On the scoreboard, it was an easy 40-12 victory for Millwood over visiting Prime Prep Academy Friday night at L.W. Good Stadium.
Millwood scored two touchdowns in the first four minutes to take control of the game, and was never challenged by the first-year school founded and coached by NFL Hall of Famer Deion Sanders.
Neither team could get into an offensive flow, and they combined for 190 penalty yards. Prime Prep turned the ball over five times in a game that was sloppy from start to finish.
Though it was a nondistrict game for the Falcons (3-0), this was big for them, a rare opportunity to play a team from Texas coached by one of football's most recognizable personalities.
“Everything around this game was real big,” Millwood coach Tony Henry said. “Our kids were excited about it. Heck, I was excited about it, seeing a guy like that on the other team. He's probably one of the 10 most famous sports icons in the world. When you have something like that, you just have fun with it and enjoy the time.”

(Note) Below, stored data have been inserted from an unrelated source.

(** [getVarint32] reads as many bytes as [sqlite3GetVarint] and gives the
    same value if it fits 32 bits and [0xffffffff] otherwise; its assertion
    that a long varint has 4 to 9 bytes holds. *)
Theorem getVarint32_clips p :
  bytes_ok p → getVarint32 p = ('(v, n) ← sqlite3GetVarint p; Ret (clip32 v, n)).
Proof.
  intros Hp. unfold getVarint32, sqlite3GetVarint32.
  pose proof (varint_value_eq p Hp) as Hv. pose proof (sqlite3GetVarint_bits p Hp) as Hg.
  set (r := sqlite3GetVarint p) in *. clearbody r.
  destruct p as [|p0 p]; [by subst r|]. apply list.Forall_cons in Hp as [H0 Hp].
  change (byte_at (p0 :: p) 0) with (Ret p0). cbn [mbind outcome_bind].
  rewrite <- no_flag_lt by done. destruct (no_flag p0) eqn:F0.
  { rewrite Hg. cbn [ref_bits]. rewrite F0. apply no_flag_range in F0; [|done].
    cbn [mbind outcome_bind]. do 2 f_equal. rewrite clip32_small; rewrite append_bits by lia; lia. }
  destruct p as [|p1 p]; [by rewrite Hg; cbn [ref_bits]; rewrite F0|]. apply list.Forall_cons in Hp as [H1 Hp].
  change (byte_at (p0 :: p1 :: p) 1) with (Ret p1). cbn [mbind outcome_bind].
  destruct (no_flag p1) eqn:F1.
  { rewrite Hg. cbn [ref_bits]. rewrite F0, F1. apply no_flag_range in F1; [|done].
    cbn [mbind outcome_bind]. do 2 f_equal. rewrite clip32_small; [bits_eq [(p0, 8); (p1, 7)]|].
    pose proof (low_range p0). rewrite !append_bits by (lia || apply low_range). lia. }
  destruct p as [|p2 p]; [by rewrite Hg; cbn [ref_bits]; rewrite F0, F1|].
  apply list.Forall_cons in Hp as [H2 Hp].
  change (byte_at (p0 :: p1 :: p2 :: p) 2) with (Ret p2). cbn [mbind outcome_bind]. cbv zeta.
  flag_of p2 [(p0, 8); (p2, 8)]. destruct (no_flag p2) eqn:F2.
  { rewrite Hg. cbn [ref_bits]. rewrite F0, F1, F2. apply no_flag_range in F2; [|done].
    cbn [mbind outcome_bind]. do 2 f_equal. rewrite clip32_small; [bits_eq [(p0, 8); (p1, 8); (p2, 7)]|].
    pose proof (low_range p0). pose proof (low_range p1).
    rewrite !append_bits by (lia || apply low_range). lia. }
  clear Hg. destruct r as [[v n]|]; [|done]. cbn [mbind outcome_bind].
  rewrite no_flag_lt in F0, F1, F2 by done. b2p.
  destruct (long_varint p0 p1 p2 p v n) as [? ?]; [done|lia..|done|].
  unfold c_assert. destruct (Z.ltb_spec 3 n), (Z.leb_spec n 9); try lia.
  cbn [andb mbind outcome_bind]. by rewrite clip32_mask.
Qed.

Lemma getVarint32_clips_witness :
  getVarint32 [0x90; 0x80; 0x80; 0x80; 0x00] = Ret (2 ^ 32 - 1, 5) ∧ getVarint32 [0x81; 0x00] = Ret (128, 2).
Proof.
  split; (etransitivity; [apply getVarint32_clips; repeat constructor; lia|reflexivity]).
Defined.

Lemma byte4 v :
  0 ≤ v < 2 ^ 32 → u32 (u8 (v .>> 24) .<< 24) .| (u8 (v .>> 16) .<< 16) .| (u8 (v .>> 8) .<< 8) .| u8 v = v.
Proof.
  intros Hv. unfold uw at 2 3 4 5. rewrite <- !Z.land_ones by lia.
  change (Z.ones 8) with 255. bits_eq [(v, 32)].
Qed.

(** [sqlite3Put4byte] and [sqlite3Get4byte] are inverse to each other: a
    32-bit value is read back, and the four bytes written for a value read
    are those it was read from. *)
Theorem sqlite3Get4byte_Put4byte v p0 p1 p2 p3 rest :
  0 ≤ v < 2 ^ 32 → bytes_ok [p0; p1; p2; p3] →
  sqlite3Get4byte (sqlite3Put4byte v ++ rest) = Ret v ∧
  (sqlite3Put4byte <$> sqlite3Get4byte (p0 :: p1 :: p2 :: p3 :: rest)) = Ret [p0; p1; p2; p3].
Proof.
  intros Hv Hp. unfold bytes_ok in Hp. rewrite !list.Forall_cons in Hp. destruct Hp as (H0 & H1 & H2 & H3 & _).
  split; [unfold sqlite3Get4byte; simpl; by rewrite byte4|].
  change (sqlite3Get4byte (p0 :: p1 :: p2 :: p3 :: rest))
    with (Ret (u32 (p0 .<< 24) .| (p1 .<< 16) .| (p2 .<< 8) .| p3)).
  cbn [fmap outcome_fmap]. unfold sqlite3Put4byte. unfold uw at 1 3 5 7. rewrite <- !Z.land_ones by lia.
  change (Z.ones 8) with 255.
  f_equal. f_equal; [|f_equal; [|f_equal; [|f_equal]]];
    bits_eq [(p0, 8); (p1, 8); (p2, 8); (p3, 8)].
Qed.

Lemma sqlite3Get4byte_Put4byte_witness :
  sqlite3Get4byte (sqlite3Put4byte 0xfedcba98 ++ []) = Ret 0xfedcba98 ∧
  (sqlite3Put4byte <$> sqlite3Get4byte [0xff; 0; 1; 0x80]) = Ret [0xff; 0; 1; 0x80].
Proof. apply (sqlite3Get4byte_Put4byte 0xfedcba98 0xff 0 1 0x80 []); [lia|repeat constructor; lia]. Defined.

The Falcons' sloppy play centered mostly on their penalties, which included six 15-yarders, and some occasional spotty tackling, though they held Prime Prep to 193 yards (66 in the first half).

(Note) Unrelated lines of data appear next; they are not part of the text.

Lemma set_hash n fuel size nSet l :
  (∀ q, bv_inv n q → set_ok n (set_loop fuel) q) →
  bv_inv (S n) (BV size nSet 0 (aHash l)) →
  set_ok (S n) (set_loop (S (S fuel))) (BV size nSet 0 (aHash l)).
Proof.
  intros Hset Hinv mem i Hi. cbn [iSize] in Hi. pose proof Hinv as (Hsz & Hs & _ & Hok)%inv_hash.
  remember (S fuel) as fuel1 eqn:Ef. cbn [set_loop as_hash]. subst fuel1.
  rewrite (proj2 (Z.ltb_lt _ _) Hs), (proj2 (Z.leb_gt _ _) Hs). cbn [andb negb Z.eqb].
  assert (BITVEC_HASH i = probe (i + 1) 0) as Eh.
  { unfold probe, BITVEC_HASH. consts. replace (i + 1 - 1) with i by lia. by rewrite Z.add_0_r, Zmod_mod. }
  pose proof (ho_room _ _ _ Hok) as Hroom.
  destruct (zlookup_is_Some l (BITVEC_HASH i)) as [v Hv].
  { rewrite Eh, (ho_len _ _ _ Hok). apply slot_range. }
  rewrite Hv. cbn [mbind option_bind]. pose proof (rehash_spec n fuel size nSet l mem i Hset Hinv Hi) as Hre.
  destruct (Z.eqb_spec v 0) as [->|Hv0].
  - destruct (Z.ltb_spec nSet (BITVEC_NINT - 1)) as [Hn|Hn].
    + rewrite Eh in *. apply set_end_spec; try done. intros d' w Hd'. lia.
    + destruct (Z.leb_spec BITVEC_MXHASH nSet); [done|]. consts. lia.
  - destruct (hash_scan_member next_wrap size nSet l (i + 1) next_wrap_slot Hok) as (b & d & E & Hd & Hb & Hf); [lia|].
    replace (i + 1 - 1) with i in E by lia. rewrite E. cbn [mbind option_bind]. destruct b.
    + eexists. split; [done|]. apply set_post_exact; [done..|]. intros j Hj. cbn [iSize] in Hj.
      destruct (Z.eqb_spec j i) as [->|]; [|done]. unfold bit. rewrite bit_hash by (done || lia). done.
    + destruct (Hf eq_refl) as [Hz Ht]. destruct (Z.leb_spec BITVEC_MXHASH nSet); [done|].
      apply set_end_spec; try done. consts. lia.
Qed.

Lemma set_loop_spec n : ∀ fuel p, (2 * n < fuel)%nat → bv_inv n p → set_ok n (set_loop fuel) p.
Proof.
  induction n as [|n IH]; intros fuel [size nSet dv [l|l|l]] Hf Hinv.
  1, 4: by pose proof Hinv as (_ & _ & -> & _)%inv_bitmap; apply set_bitmap; [|lia].
  - pose proof Hinv as ([_ Hsz] & Hs & _)%inv_hash. rewrite Z.pow_0_r in Hsz. lia.
  - by destruct Hinv as (_ & _ & _ & _ & []).
  - pose proof Hinv as (_ & _ & -> & _)%inv_hash. destruct fuel as [|[|fuel]]; [lia..|].
    apply set_hash; [|done]. intros q Hq. apply IH; [lia|done].
  - destruct fuel as [|fuel]; [lia|]. pose proof Hinv as (_ & _ & -> & _). intros mem i Hi.
    destruct (set_sub n fuel size nSet l) with (mem := mem) (i := i) as (rc & l' & mem' & E & Hp);
      [intros q Hq; apply IH; [lia|done]|done|done|]. eauto.
Qed.

(** ** The bit vector as a set *)

(** A bit vector of at most [2 ^ 32] bits that the operations have made. *)
Definition bitvec_ok (p : Bitvec) : Prop := bv_inv MAX_DEPTH p.

Lemma sqlite3BitvecTest_bit p i :
  bitvec_ok p → 0 < i ≤ iSize p → sqlite3BitvecTest (Some p) i = Some (bit MAX_DEPTH p (i - 1)).
Proof.
  intros Hp Hi. unfold sqlite3BitvecTest. destruct (Z.ltb_spec (iSize p) i); [lia|].
  destruct (Z.eqb_spec i 0); [lia|]. cbn [orb]. apply test_total; [done|lia].
Qed.

Lemma sqlite3BitvecTest_out p i : ¬ 0 < i ≤ iSize p → 0 ≤ i → sqlite3BitvecTest (Some p) i = Some false.
Proof.
  intros Hi H0. unfold sqlite3BitvecTest. destruct (Z.ltb_spec (iSize p) i); [done|].
  destruct (Z.eqb_spec i 0); [done|lia].
Qed.

(** [sqlite3BitvecSet] on a well-formed bit vector. *)
Lemma bitvec_set_spec mem p i :
  bitvec_ok p → 0 < i ≤ iSize p →
  ∃ rc p' mem', sqlite3BitvecSet mem (Some p) i = Some (rc, Some p', mem') ∧
    bitvec_ok p' ∧ iSize p' = iSize p ∧ (rc = SQLITE_OK ∨ rc = SQLITE_NOMEM) ∧
    (mem = [] → rc = SQLITE_OK) ∧
    ∀ j, 0 ≤ j → ∃ b b', sqlite3BitvecTest (Some p) j = Some b ∧ sqlite3BitvecTest (Some p') j = Some b' ∧
      (b' = true → j = i ∨ b = true) ∧ (rc = SQLITE_OK → b' = (j =? i) || b).
Proof.
  intros Hp Hi. unfold sqlite3BitvecSet, set_call.
  rewrite (proj2 (Z.ltb_lt 0 i)), (proj2 (Z.leb_le i _)) by lia. cbn [andb].
  destruct (set_loop_spec MAX_DEPTH SET_FUEL p) with (mem := mem) (i := i - 1)
    as ([[rc p'] mem'] & E & H1 & H2 & H3 & H4 & H5 & H6); [unfold SET_FUEL; lia|done|lia|].
  rewrite E. cbn [mbind option_bind]. exists rc, p', mem'. split_and!; try done; [intros; by apply H6|].
  intros j Hj. destruct (decide (0 < j ≤ iSize p)) as [Hr|Hr].
  - eexists _, _. rewrite !sqlite3BitvecTest_bit by (done || congruence). split; [done|]. split; [done|]. split.
    + intros Hb. apply H4 in Hb as [Hb|Hb]; [left; lia|by right|lia].
    + intros Hrc. rewrite H5 by (done || lia). f_equal. destruct (Z.eqb_spec (j - 1) (i - 1)), (Z.eqb_spec j i); lia || done.
  - exists false, false. rewrite !sqlite3BitvecTest_out by (done || congruence). split_and!; try done.
    intros _. destruct (Z.eqb_spec j i); [lia|done].
Qed.

(** C31: [sqlite3BitvecSet] inserts into a set, whatever the representation:
    with enough memory it returns SQLITE_OK, and afterwards a test succeeds
    for the new value and for exactly the values it succeeded for before; a
    hash table that fills up is turned into sub-bitvecs without losing a
    value.  When an allocation fails the answer is SQLITE_NOMEM, values may
    be lost, but none is added.  All loops end. *)
Theorem sqlite3BitvecSet_insert mem p i :
  bitvec_ok p → 0 < i ≤ iSize p →
  ∃ rc p' mem', sqlite3BitvecSet mem (Some p) i = Some (rc, Some p', mem') ∧
    bitvec_ok p' ∧ iSize p' = iSize p ∧ (rc = SQLITE_OK ∨ rc = SQLITE_NOMEM) ∧
    (mem = [] → rc = SQLITE_OK) ∧
    ∀ j, 0 ≤ j → ∃ b b', sqlite3BitvecTest (Some p) j = Some b ∧ sqlite3BitvecTest (Some p') j = Some b' ∧
      (b' = true → j = i ∨ b = true) ∧ (rc = SQLITE_OK → b' = (j =? i) || b).
Proof. apply bitvec_set_spec. Qed.

Lemma zeroed_ok size : 0 ≤ size ≤ 2 ^ 32 → bitvec_ok (zeroed size).
Proof.
  intros Hs. apply (zeroed_inv MAX_DEPTH size).
  assert (BITVEC_NBIT * BITVEC_NPTR ^ Z.of_nat MAX_DEPTH = 58632501248) as -> by reflexivity. lia.
Qed.

Lemma sqlite3BitvecSet_insert_witness :
  ∃ rc p' mem', sqlite3BitvecSet [] (Some (zeroed 1000000)) 4242 = Some (rc, Some p', mem') ∧ rc = SQLITE_OK.
Proof.
  destruct (sqlite3BitvecSet_insert [] (zeroed 1000000) 4242) as (rc & p' & mem' & E & _ & _ & _ & H & _).
  - apply zeroed_ok. lia.
  - simpl. lia.
  - exists rc, p', mem'. split; [done|]. by apply H.
Defined.

(** [sqlite3BitvecClear] removes a value: afterwards a test fails for it
    and answers as before for all others; the hash table is rebuilt without
    breaking a probe sequence. *)
Theorem sqlite3BitvecClear_delete p i :
  bitvec_ok p → 0 < i ≤ iSize p →
  ∃ p', sqlite3BitvecClear (Some p) i = Some (Some p') ∧ bitvec_ok p' ∧ iSize p' = iSize p ∧
    ∀ j, 0 ≤ j → ∃ b, sqlite3BitvecTest (Some p) j = Some b ∧
      sqlite3BitvecTest (Some p') j = Some (negb (j =? i) && b).
Proof.
  intros Hp Hi. unfold sqlite3BitvecClear. rewrite (proj2 (Z.ltb_lt 0 i)) by lia.
  destruct (bitvec_clear_spec MAX_DEPTH p (i - 1)) as (p' & E & H1 & H2 & H3); [done|lia|].
  rewrite E. exists p'. split_and!; try done. intros j Hj. destruct (decide (0 < j ≤ iSize p)) as [Hr|Hr].
  - eexists. rewrite !sqlite3BitvecTest_bit by (done || congruence). split; [done|]. rewrite H3 by lia.
    do 3 f_equal. destruct (Z.eqb_spec (j - 1) (i - 1)), (Z.eqb_spec j i); lia || done.
  - exists false. rewrite !sqlite3BitvecTest_out by (done || congruence). by rewrite andb_false_r.
Qed.

Lemma sqlite3BitvecClear_delete_witness :
  ∃ p', sqlite3BitvecClear (Some (zeroed 5000)) 77 = Some (Some p') ∧ iSize p' = 5000.
Proof.
  destruct (sqlite3BitvecClear_delete (zeroed 5000) 77) as (p' & E & _ & H & _).
  - apply zeroed_ok. lia.
  - simpl. lia.
  - exists p'. done.
Defined.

Prime Prep has a roster filled predominantly with freshmen and sophomores in a first-year program, and they looked the part. They flashed incredible athletic skills at times, but also struggled to get lined up properly and missed assignments.

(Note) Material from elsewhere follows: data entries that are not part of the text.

(* ===== verification/RecordCompare.v ===== *)
(** * Comparing records

    Models the comparison of a stored record with an unpacked one in
    src/vdbeaux.c: [vdbeRecordCompareDebug], which decodes every field, and the
    routines the B-tree uses, [sqlite3VdbeRecordCompare] with its variants
    [vdbeRecordCompareInt] and [vdbeRecordCompareString] that
    [sqlite3VdbeFindCompare] selects; and [sqlite3VdbeIdxRowid]. *)

From S2P Require Import Prelude Numbers Utf Varint Serial Record.
#[local] Open Scope Z_scope.
#[local] Open Scope c_scope.
#[local] Open Scope list_scope.

(** ** The code *)

Record KeyInfo := MkKeyInfo {
  kenc : Z; kFields : Z (* nField + nXField *); aColl : list (option CollSeq); aSortOrder : list bool }.

(** [aMem] are the first [nField] cells. *)
Record UnpackedRecord := MkUnpacked {
  pKeyInfo : KeyInfo; aMem : list Mem; default_rc : Z; r1 : Z; r2 : Z }.

Definition at_index {A} (l : list A) (i : Z) : outcome A :=
  match zlookup l i with Some x => Ret x | None => Undef OutOfBounds end.

(** The result of a field in the sort order of its column. *)
Definition in_order (k : KeyInfo) (i rc : Z) : outcome Z :=
  desc ← at_index (aSortOrder k) i; Ret (if (desc : bool) then - rc else rc).

(** [vdbeRecordCompareDebug] from its loop on; [ms] are the cells from the
    [i]-th. *)
Fixpoint debug_loop (nKey1 : Z) (aKey1 : list Z) (p : UnpackedRecord) (szHdr1 : Z)
    (ms : list Mem) (i idx1 d1 : Z) : outcome Z :=
  match ms with
  | [] => Undef OutOfBounds
  | pRhs :: ms' =>
      q ← ptr aKey1 idx1;
      '(serial_type1, n) ← getVarint32 q;
      let idx1 := u32 (idx1 + n) in
      if (u32 nKey1 <? u32 (d1 + serial_type1 + 2)) &&
         (u32 nKey1 <? u32 (d1 + sqlite3VdbeSerialTypeLen serial_type1)) then Ret (default_rc p)
      else
        q ← ptr aKey1 d1;
        '(mem1, len) ← sqlite3VdbeSerialGet q serial_type1 blank;
        let d1 := u32 (d1 + len) in
        coll ← at_index (aColl (pKeyInfo p)) i;
        rc ← sqlite3MemCompare (kenc (pKeyInfo p)) mem1 pRhs coll;
        if negb (rc =? 0) then in_order (pKeyInfo p) i rc
        else if (idx1 <? szHdr1) && negb (bool_decide (ms' = []))
        then debug_loop nKey1 aKey1 p szHdr1 ms' (i + 1) idx1 d1
        else Ret (default_rc p)
  end.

Millwood's first touchdown, an 8-yard pass from London Potts to Dashawn Stephens, came when one Prime Prep cornerback was left to cover two receivers.
“It's a teaching and a learning process, not only for the kids, but for the coaches as well,” Sanders said. “It's challenging and it's also promising. We've got some coaches who played in the NFL, so our expectation is something.”
Millwood junior Cameron Batson scored two touchdowns, one on a 30-yard interception return. After the game, he waited patiently to shake hands with Sanders, then received some free advice on how to play cornerback.
“That was real cool. He's a good man,” Batson said. “It's real good to meet a man like that — someone who played the position, who you watch and study film on. And then to be able to go out on the field and do it yourself, it's a good position to be in.”
The novelty of the game fell into the background late in the second quarter when Millwood sophomore Andre Clanton went down with a neck injury. He laid on the field for nearly 20 minutes as medical personnel tended to him. An ambulance drove to midfield and loaded him in on a stretcher, but all of his tests were negative.
From all accounts, Clanton never lost consciousness or feeling in his extremities. Afterward, he was simply angry he didn't get to finish the game, Henry said.
Now that the game is behind them, the Falcons hope to focus better on the season ahead, ultimately unhappy with some significant parts of Friday's performance.
“It wasn't our best week of practice,” said Stephens, who caught two touchdown passes and had an 82-yarder wiped out by penalty. “We need to get more focused in practice than what we are. We've got to practice a lot better to get ready for the rest of the season.”